Clio, Pep, and Katie are so sore the next morning they can barely move. Every muscle seems made of dry leather, every scratch a flicker of fire. Groaning, they hoist themselves up and go to Xiao Lu. She lies on her side, quiet and still, as if she hasn’t moved all night. Her eyes are open, and her breathing is regular, but her forehead is damp with sweat. With difficulty Pep shows her how to keep the little plastic battery-powered thermometer under her tongue, and it beeps at 101.6. He’s worried. Clio sees his concern, and asks if there’s any way that they can get some help. But there’s no way to carry her back to the monastery, and for one of them to try to get there alone is too dangerous. They’re stuck. He gives her another Levaquin.

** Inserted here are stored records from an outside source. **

(* ===== verification/Xcontext.v ===== *)
(** * The request of an executor to a transaction (src/xcontext)

    The queries of a plan with the backends they are for, and how they are to
    be sent. *)
From S2P Require Import Prelude.
Open Scope string_scope.

(** ** Modes *)
Inductive RequestMode := ReqNormal | ReqScatter | ReqSingle.
Inductive TxnMode := TxnNone | TxnRead | TxnWrite.

(** [QueryTuple]; [Range] explains the plan to the user. *)
Record QueryTuple := mkQueryTuple { qtQuery : string; qtBackend : string; qtRange : string }.

Record RequestContext := mkRequestContext {
  rqRawQuery : string;
  rqMode : RequestMode;
  rqTxnMode : TxnMode;
  rqQuerys : list QueryTuple
}.

(** [NewRequestContext] *)
Definition NewRequestContext : RequestContext := mkRequestContext "" ReqNormal TxnNone [].
(** The bitmap loop [for i := start; i < end; i++]. *)
Fixpoint mark (seg : string) (sg : Segment) (n : nat) (i : Z) (m : gmap Z Segment)
    : res rerr (gmap Z Segment) :=
  match n with
  | O => Ok m
  | S n => match m !! i with
           | Some _ => Err (ErrSegOverlap seg i)
           | None => mark seg sg n (i + 1) (<[i := sg]> m)
           end
  end.

(** One iteration of [Build] over [conf.Partitions]. *)
Definition build_part (st : gmap Z Segment * list Segment) (part : PartitionConfig)
    : res rerr (gmap Z Segment * list Segment) :=
  let seg := pcSegment part in
  match Split "-"%char seg with
  | [s0; s1] =>
      match Atoi s0 with
      | None => Err (ErrSegStart seg)
      | Some start =>
          match Atoi s1 with
          | None => Err (ErrSegEnd seg)
          | Some end_ =>
              if end_ <=? start then Err (ErrSegOrder seg start end_)
              else
                let sg := mkSegment (pcTable part) (pcBackend part)
                            (Some (mkRange (length st.2) (HashRange start end_))) "" in
                m ← mark seg sg (Z.to_nat (end_ - start)) start st.1;
                Ok (m, st.2 ++ [sg])
          end
      end
  | _ => Err (ErrSegMalformed seg)
  end.

(** [Build]; [conf] is the pointer [h.conf], dereferenced without a check. *)
Definition Build (conf : option TableConfig) (h : t) : res rerr t :=
  conf ← match conf with Some c => Ok c | None => Panic end;
  st ← res_fold build_part (partitions h, Segments h) (tcPartitions conf);
  if negb (Z.of_nat (size st.1) =? slots h)
  then Err (ErrSegUpper (Z.of_nat (size st.1)) (slots h))
  else Ok (mk (slots h) st.1 (sort_Segments st.2)).

(** [Clear] *)
Definition Clear (h : t) : t := mk (slots h) ∅ (Segments h).

Definition Type_ (h : t) : string := MethodTypeHash.
Lemma chain_Build tc n :
  chain 0 (tcPartitions tc) n -> n < 2 ^ 63 ->
  exists h, Hash.Build (Some tc) (Hash.New n) = Ok h /\ wf_hash h /\ Hash.slots h = n.
Proof.
  intros Hc Hn.
  destruct (chain_builds _ _ _ (∅, []) Hc) as (st & new & Hf & Hs & Hnew & Hall); [lia|lia|done|].
  simpl in *. rewrite map_size_empty in Hs.
  exists (Hash.mk n st.1 (sort_Segments st.2)).
  assert (Hash.Build (Some tc) (Hash.New n) = Ok (Hash.mk n st.1 (sort_Segments st.2))) as HB.
  { unfold Hash.Build, Hash.New; simpl. rewrite Hf. simpl.
    destruct (Z.eqb_spec (Z.of_nat (size st.1)) n); [done|lia]. }
  split; [done|]. split; [|done].
  apply Build_built in HB as [Hb _]. split; [done|].
  apply built_covers; [done|]. unfold hash_bounded; simpl.
  rewrite sort_Segments_perm. by rewrite Hnew.
Qed.
End chains.

(** ** The layout of [HashUniform] *)
Section layout.
Context (table : string) (backends : list string).
Context (slots blocks nums sps tps : Z).
Context (Hblocks : 0 < blocks) (Hnums : 0 < nums).
Context (Hsps : sps = slots / nums) (Htps : tps = sps / blocks) (Hpos : 0 < tps).

Local Abbreviation part := (hash_part table backends slots blocks nums sps tps).

(** The upper bound of a shard's slots. *)
Definition shard_end (s : Z) : Z := if s =? nums - 1 then slots else (s + 1) * sps.

Lemma sps_bounds : nums * sps <= slots < nums * sps + nums.
Proof.
  rewrite Hsps. pose proof (Z.div_mod slots nums). pose proof (Z.mod_pos_bound slots nums). lia.
Qed.

Lemma tps_bounds : tps * blocks <= sps < tps * blocks + blocks.
Proof.
  rewrite Htps. pose proof (Z.div_mod sps blocks). pose proof (Z.mod_pos_bound sps blocks). lia.
Qed.

Lemma shard_end_ge s : 0 <= s < nums -> s * sps + sps <= shard_end s.
Proof.
  intros Hs. pose proof sps_bounds. unfold shard_end.
  destruct (Z.eqb_spec s (nums - 1)); nia.
Qed.

(** The first [k] tables of shard [s]. *)
Lemma shard_prefix s k : 0 <= s < nums -> 0 <= k < tps ->
  chain (s * sps) (i ← seqZ 0 k; [part s i]) (k * blocks + s * sps).
Proof.
  intros Hs [Hk Ht]. revert Ht. pattern k. apply natlike_ind; [|clear k Hk|done].
  { intros _. simpl. constructor. }
  intros k Hk IH Hlt. rewrite <- Z.add_1_r, seqZ_snoc, bind_app by lia.
  eapply chain_app; [apply IH; lia|]. simpl.
  econstructor; [| |constructor].
  - rewrite Z.add_0_l. unfold hash_part; simpl.
    destruct (Z.eqb_spec k (tps - 1)); [lia|]. f_equal; lia.
  - nia.
Qed.
(* ===== verification/Frm.v ===== *)
(** * Table files and administration of the router (src/router: frm.go, api.go)

    Creating, dropping, renaming and refreshing databases and tables, each
    change made in memory and in the metadata directory, and the shift of a
    partition to another backend.  The exclusive lock makes each exported
    method one atomic step on the state. *)
From S2P Require Import Prelude GoStd Config Partition Compute Router.
Open Scope string_scope.
Open Scope list_scope.
Open Scope Z_scope.

Definition TableTypeSingle : string := "single".
Definition TableTypeGlobal : string := "global".
Definition TableTypePartitionHash : string := "hash".
Definition TableTypePartitionList : string := "list".
Definition NAME_CHAR_LEN : Z := 64.
Definition TABLE_NAME_SUFFIX : Z := 5.

(** ** I/O *)

(** The outcome of the next I/O call. *)
Definition next_io : RM io_result := fun r =>
  match rIo r with
  | [] => (Ok IoOk, r)
  | x :: l => (Ok x, set_io l r)
  end.

(** Run an I/O call that changes nothing when it fails. *)
Definition io_step (f : Router -> Router) : RM unit :=
  x ← next_io;
  match x with IoOk => mmodify f | _ => mfail ErrIO end.

(** [writeTableFrmData]: the file is truncated before it is written, and the
    directory of the database must exist. *)
Definition writeTableFrmData (db table : string) (tconf : option TableConfig) : RM unit :=
  match tconf with
  | None => mfail ErrConfNil
  | Some c =>
      x ← next_io;
      r ← mget;
      match rDisk r !! db with
      | None => mfail ErrIO
      | Some dir =>
          match x with
          | IoOk => mmodify (fun r => set_disk (rMeta r) (<[db := <[table := Some c]> dir]> (rDisk r)) r)
          | IoFail => mfail ErrIO
          | IoTorn =>
              _ ← mmodify (fun r => set_disk (rMeta r) (<[db := <[table := None]> dir]> (rDisk r)) r);
              mfail ErrIO
          end
      end
  end.

(** [removeTableFrmData] *)
Definition removeTableFrmData (db table : string) : RM unit :=
  r ← mget;
  match rDisk r !! db with
  | None => _ ← next_io; mfail ErrIO
  | Some dir =>
      match dir !! table with
      | None => _ ← next_io; mfail ErrIO
      | Some _ => io_step (fun r => set_disk (rMeta r) (<[db := delete table dir]> (rDisk r)) r)
      end
  end.

(** [readTableFrmData] of the file [table].json of [db], followed by the
    allocation of the parsed configuration. *)
Definition readTableFrmData (db table : string) : RM nat :=
  x ← next_io;
  r ← mget;
  match x with
  | IoOk =>
      match rDisk r !! db with
      | None => mfail ErrIO
      | Some dir =>
          match dir !! table with
          | Some (Some c) => alloc c
          | _ => mfail ErrIO
          end
      end
  | _ => mfail ErrIO
  end.

(** [loadTableFromFile], [loadTable] *)
Definition loadTable (db table : string) : RM unit :=
  loc ← readTableFrmData db table;
  addTable db (Some loc).

(** [config.UpdateVersion] *)
Definition UpdateVersion : RM unit :=
  r ← mget;
  if rMeta r then io_step (fun r => set_version (S (rVersion r)) r)
  else _ ← next_io; mfail ErrIO.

They set about organizing the tasks of the day. Pep is in charge of medical care, fire, heavy lifting, and controlling bugs, snakes, and any other pests. Clio and Katie are in charge of tending to Xiao Lu, cooking, and cleaning. Together they
will hunt and gather food and water.
It is more difficult than they could have imagined. Clio and Pep have little idea how to take care of the basics of life in the wild. Katie, having tagged along with Xiao Lu, is the expert. She shows them how to carry water—not just one bucket, leaning to one side as you walk, but using a bamboo carrying pole to bring two, making it easier to balance on the path and up the slope. She shows Pep how to use the wedge and hammer to split wood, and shows Clio where the right vegetables grow, and which mushrooms to pick (Clio and Pep don’t know which are the safe and which are the poisonous ones)—even, sometimes, saying the Chinese words for them. It is amazing how Katie’s mind has absorbed all of this, even the smallest detail of daily life here. Katie is in heaven directing them.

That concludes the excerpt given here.